Una encuesta sobre la estrategia de agua dulce realizada para el Daily Telegraph reveló una fuerte reacción al presupuesto de la semana pasada, impulsada en gran medida por los cambios del Partido Laborista al apalancamiento negativo, el impuesto a las ganancias de capital y los impuestos a los fideicomisos.

Según las reformas, el gobierno endurecerá las normas de apalancamiento negativo, limitando la capacidad de los inversores inmobiliarios para compensar las pérdidas con la renta imponible.

Reemplaza el impuesto a las ganancias de capital eliminando la deducción a largo plazo, a una tasa mínima del 30 por ciento a partir de julio de 2027, y gravando las ganancias sobre la inflación.

Una clara mayoría de australianos cree que el Primer Ministro ha incumplido una promesa electoral.

Según la encuesta, el 54 por ciento de los votantes dijo que el gobierno había incumplido su compromiso de no cambiar la orientación negativa durante la última campaña electoral y que debería llevar la política a los votantes. En general, el 83 por ciento dijo que las promesas se habían incumplido de alguna forma.

Las consecuencias parecen haber socavado la confianza en el gobierno.

Casi la mitad de los votantes dijo que los cambios habían reducido su confianza en el gobierno: el 31 por ciento informó una disminución significativa y el 14 por ciento dijo que la confianza había caído ligeramente. En comparación, sólo el 12 por ciento dijo que su confianza había aumentado.

Casi la mitad de los votantes afirma haber perdido la fe en el Gobierno albanés por el presupuesto

Hay mucho descontento con el presupuesto.

El 47 por ciento de los votantes dice que está insatisfecho con el presupuesto federal de 2026, y el 28 por ciento dice que está muy insatisfecho.

En comparación, sólo el 18 por ciento dijo estar satisfecho y sólo el 4 por ciento informó estar muy satisfecho.

Los votantes también creen que el presupuesto afectará a sus bolsillos.
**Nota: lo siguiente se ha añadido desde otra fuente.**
(** ** The rendering engine as a whole *)

Lemma prefix_iff (p s : string) :
  String.prefix p s = true ↔ ∃ suf, s = p +:+ suf.
Proof.
  revert s. induction p as [|a p IH]; intros s.
  - split; [by exists s | by destruct s].
  - destruct s as [|b s]; simpl; [split; [done | by intros [? ?]]|].
    destruct (ascii_dec a b) as [->|Hne].
    + rewrite IH. split.
      * intros [suf ->]. by exists suf.
      * intros [suf H]. rewrite sapp_cons in H. injection H as ->.
        by exists suf.
    + split; [done|]. intros [suf H]. rewrite sapp_cons in H. congruence.
Qed.

Lemma includes_iff (s pat : string) :
  Js.includes s pat = true ↔ ∃ pre suf, s = pre +:+ pat +:+ suf.
Proof.
  assert (∀ t, Js.includes t pat
               = String.prefix pat t
                 || match t with
                    | "" => false
                    | String _ t' => Js.includes t' pat
                    end) as Hunfold by (by intros []).
  induction s as [|c s IH]; rewrite Hunfold.
  - rewrite orb_false_r, prefix_iff. split.
    + intros [suf ->]. by exists "", suf.
    + intros ([|] & suf & H); [by exists suf | discriminate].
  - rewrite orb_true_iff, prefix_iff, IH. split.
    + intros [[suf ->] | (pre & suf & ->)].
      * by exists "", suf.
      * by exists (String c pre), suf.
    + intros ([|d pre] & suf & H).
      * left. by exists suf.
      * right. rewrite sapp_cons in H. injection H as -> ->.
        by exists pre, suf.
Qed.

(** X15: The content heuristic holds exactly of the texts that contain one of
    the four marker phrases, letter case included; so it is kept by
    whatever surrounds such a text. *)
Theorem isSvgError_iff_contains_marker (svg : string) :
  (Render.isSvgError svg = true
   ↔ ∃ marker pre suf,
       marker ∈ ["Syntax Error"; "ErrorURLDecoder"; "[From string (line";
                 "syntax is deprecated"]
       ∧ svg = pre +:+ marker +:+ suf)
  ∧ (∀ before after,
       Render.isSvgError svg = true →
       Render.isSvgError (before +:+ svg +:+ after) = true).
Proof.
  assert (∀ t, Render.isSvgError t = true
               ↔ ∃ marker pre suf,
                   marker ∈ ["Syntax Error"; "ErrorURLDecoder";
                             "[From string (line"; "syntax is deprecated"]
                   ∧ t = pre +:+ marker +:+ suf) as Hiff.
  { intros t. unfold Render.isSvgError.
    rewrite !orb_true_iff, !includes_iff. split.
    - intros [[[(pre & suf & ->)|(pre & suf & ->)]|(pre & suf & ->)]
             |(pre & suf & ->)]; eexists _, pre, suf; (split; [|done]);
        set_solver.
    - intros (marker & pre & suf & Hin & ->).
      repeat (apply elem_of_cons in Hin as [->|Hin]); [..|by apply elem_of_nil in Hin];
        eauto 10. }
  split; [apply Hiff|].
  intros before after (marker & pre & suf & Hin & ->)%Hiff.
  apply Hiff. exists marker, (before +:+ pre), (suf +:+ after).
  split; [done|]. by rewrite !sapp_assoc.
Qed.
El 44 por ciento dijo que empeoraría la situación de su familia, mientras que sólo el 13 por ciento citó preocupaciones sobre un mejor costo de vida.

La confianza en la economía en general también se debilitó.

El 46 por ciento de los votantes cree que el presupuesto empeorará la economía, mientras que sólo el 21 por ciento dice que mejorará las condiciones.

Es de destacar que el 23 por ciento predijo que las condiciones económicas se deteriorarán significativamente.

El 61 por ciento de los australianos cree que el gobierno introducirá nuevos impuestos en el futuro.

El 61 por ciento de los australianos cree que el gobierno introducirá nuevos impuestos en el futuro.

Una fuerte mayoría, el 58 por ciento, cree que el presupuesto aumentará la probabilidad de otro aumento de las tasas de interés, mientras que sólo el 10 por ciento piensa que reducirá ese riesgo.

Los cambios laboristas en el impuesto a la vivienda tampoco lograron convencer a los votantes de que lograrían una reforma significativa.

Más australianos están en desacuerdo que de acuerdo en que los ajustes al impuesto sobre las ganancias de capital y el apalancamiento negativo mejorarán la asequibilidad de la vivienda: el 39 por ciento rechaza la afirmación, en comparación con el 25 por ciento que la apoya.

Sumándose a la presión política, el 61 por ciento de los votantes espera que el gobierno introduzca más cambios impositivos antes de las próximas elecciones.

Albanese se ha negado repetidamente a decir si ha incumplido una promesa preelectoral sobre el presupuesto federal, insistiendo en cambio en que el gobierno ha “cambiado nuestra posición”.

“Si un joven va a subasta hoy, a diferencia de la semana pasada, un inversor que puja contra alguien que quiere vivir en esa casa como su primera vivienda no tiene a los contribuyentes de su lado para subsidiar sus ofertas”, dijo.

‘Pero estos cambios marcarán la diferencia. Su objetivo es, de forma justa y clara, ofrecer oportunidades adicionales a los jóvenes para que puedan ser propietarios de su propia vivienda.